We’ve all been there, that embarrassing moment as you knock over your half-full drink, spilling it everywhere and then having your head hung low as you retrieve something to clean up your mess, and this embarrassment is only doubled when in public.
“Spilling your tumbler is, well, just not fun, and a case of the spills can be devastating!! Sip Savor is the last lid you will ever need to cure all cases of the spills!” reads the first line to the lids story on Kickstarter, but there is way more to the story than what the crowdfunding sight tells you.
Sip Savor is the first crowdfunded project by a new product innovation and design company based out of GoCreate called Shift 4.
The year-old company is made up of 4 GoCreate members: Max Atefi, Brady Sherman, Hessam Vali, and Eddie Smith. The four of them met through GoCreate and bonded over their love of designing and creating, causing them to create Shift 4.
“We propose everyday problems and throw out those problems and ideas that we have [to each other] throughout the day,” said Atefi, one of the three engineers in the group. Going on to say that this particular idea came from a friend of the group, and fellow GoCreate member.
The Sip Savor was one of thousands of ideas that Shift 4 has come up with and for the fledgling company it appeared as the most likely to survive on the market.
“We have a process,” said Sherman, the lone marketer in the group. “How much does it cost? What is the market value? What’s the manufacturing time? Is it manufacturable?”
It was the spill-proof lid that survived through out all that criteria and had even progressed past the initial prototyping stages with the final product being used by Atefi. This iteration of the Sip Savor was 3D printed by the National Institute of Aviation Research (NIAR), a luxury that can be afforded GoCreate members because of the two companies’ close relation with each other.
Now the company is on the hunt for a manufacturer to mass produce their product, a new experience for Shift 4.
The Sip Savor has been entirely new ground for the year-old product company, they said that normally they come up with ideas, flesh them out and then try to pitch them to companies to license the product. Instead the group decided to drum up support first via Kickstarter.
Before taking the Kickstarter approach the company said they had produced concepts for somewhere between 10 to 20 products.
The group laughed that it was difficult to get in contact with companies to pitch their ideas.
“But since we launched our Kickstart and [the Sip Savor] we have gotten in contact with companies that are what we needed but didn’t know before,” said Smith, a longtime member and mentor at GoCreate.

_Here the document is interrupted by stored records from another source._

(** ** The C++ [float]: IEEE-754 binary32 *)

Definition float : Type := spec_float.

Module F32.

Definition prec : Z := 24.
Definition emax : Z := 128.

Definition add : float -> float -> float := SFadd prec emax.
Definition sub : float -> float -> float := SFsub prec emax.
Definition mul : float -> float -> float := SFmul prec emax.
Definition div : float -> float -> float := SFdiv prec emax.

(** The conversion [(float) n] of an integer, round to nearest even. *)
Definition of_Z (n : Z) : float := binary_normalize prec emax n 0 false.

(** The value-initialised [float] of a fresh token, [+0.0]. *)
Definition zero : float := S754_zero false.

(** [rhs *= -1]: the [int] is converted and the product is a [float]. *)
Definition neg (x : float) : float := mul x (of_Z (-1)).

(** [std::fmod], the remainder of the truncated quotient.  It is always
    representable, so no rounding takes place.  The program never calls
    it; it gives a meaning to the modulo operator of an expression that is
    evaluated directly. *)
Definition fmod (x y : float) : float :=
  match x, y with
  | S754_nan, _ | _, S754_nan => S754_nan
  | S754_infinity _, _ => S754_nan
  | _, S754_zero _ => S754_nan
  | S754_zero _, _ => x
  | S754_finite _ _ _, S754_infinity _ => x
  | S754_finite sx mx ex, S754_finite _ my ey =>
      let e := Z.min ex ey in
      let a := Zpos (fst (shl_align mx ex e)) in
      let b := Zpos (fst (shl_align my ey e)) in
      binary_normalize prec emax (cond_Zopp sx (Z.modulo a b)) e sx
  end.

End F32.

(** ** Token model *)

Inductive tokenType : Type :=
| nil_t | lpa | rpa | add | sub | mul | div | mod_t | exp | i32 | f32.

Definition tokenType_eqb (a b : tokenType) : bool :=
  match a, b with
  | nil_t, nil_t | lpa, lpa | rpa, rpa | add, add | sub, sub | mul, mul
  | div, div | mod_t, mod_t | exp, exp | i32, i32 | f32, f32 => true
  | _, _ => false
  end.

Record token : Type := mkToken {
  strData : string;
  intData : Z;
  fltData : float;
  precedence : N;
  type : tokenType;
  rAssociative : bool;
  unary : bool
}.

(** The tokens the lexer builds, one definition per [case] of its switch;
    the members a [case] does not set keep the value [token t {}] gives
    them. *)
Definition tok_lpa : token := mkToken "(" 0 F32.zero 9 lpa false false.
Definition tok_rpa : token := mkToken ")" 0 F32.zero 0 rpa false false.
Definition tok_add : token := mkToken "+" 0 F32.zero 2 add false false.
Definition tok_neg : token := mkToken "m" 0 F32.zero 5 sub false true.
Definition tok_sub : token := mkToken "-" 0 F32.zero 2 sub false false.
Definition tok_div : token := mkToken "/" 0 F32.zero 3 div false false.
Definition tok_mul : token := mkToken "*" 0 F32.zero 3 mul false false.
Definition tok_mod : token := mkToken "%" 0 F32.zero 6 mod_t false false.
Definition tok_exp : token := mkToken "^" 0 F32.zero 4 exp true false.
Definition tok_i32 (n : Z) : token := mkToken "" n F32.zero 0 i32 false false.
Definition tok_f32 (x : float) : token := mkToken "" 0 x 0 f32 false false.

(** ** Lexer *)

Inductive lex_error : Type :=
| RedefinitionOfFloat          (* "Redefinition of float: ..." ; exit(1) *)
| UnexpectedDot                (* "Unexpected: '.'" ; exit(1) *)
| Unexpected (c : ascii)       (* "Unexpected: c" ; exit(1) *)
| UncaughtOutOfRange.          (* std::stoi / std::stof threw *)

Inductive lex_result : Type :=
| Lexed (formatTokens : list token)
| Fatal (e : lex_error).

“It’s better that we start our own companies, or even development, then there’s more interest that we attract, because they see we are the real deal and they understand that we aren’t playing around,” Atefi interjected.
Currently the Kickstarter only has 10% of their $10,000 dollar goal, but the team remains optimistic of succeeding in getting the Sip Savor off the ground. Especially since they partnered with Fight for the Forgotten a nonprofit that seeks to provide potable water for areas that safe drinking water is scarce.
“Our main goal is to create products that help people solve their problems,” Atefi said. “When you talk about problems people always sometimes think of something crazy that is out of reach, but problems could be very simple that hasn’t been tapped ye. We try to find those problems that can be solved within our capabilities, and our current goal is to solve as many problems as possible.”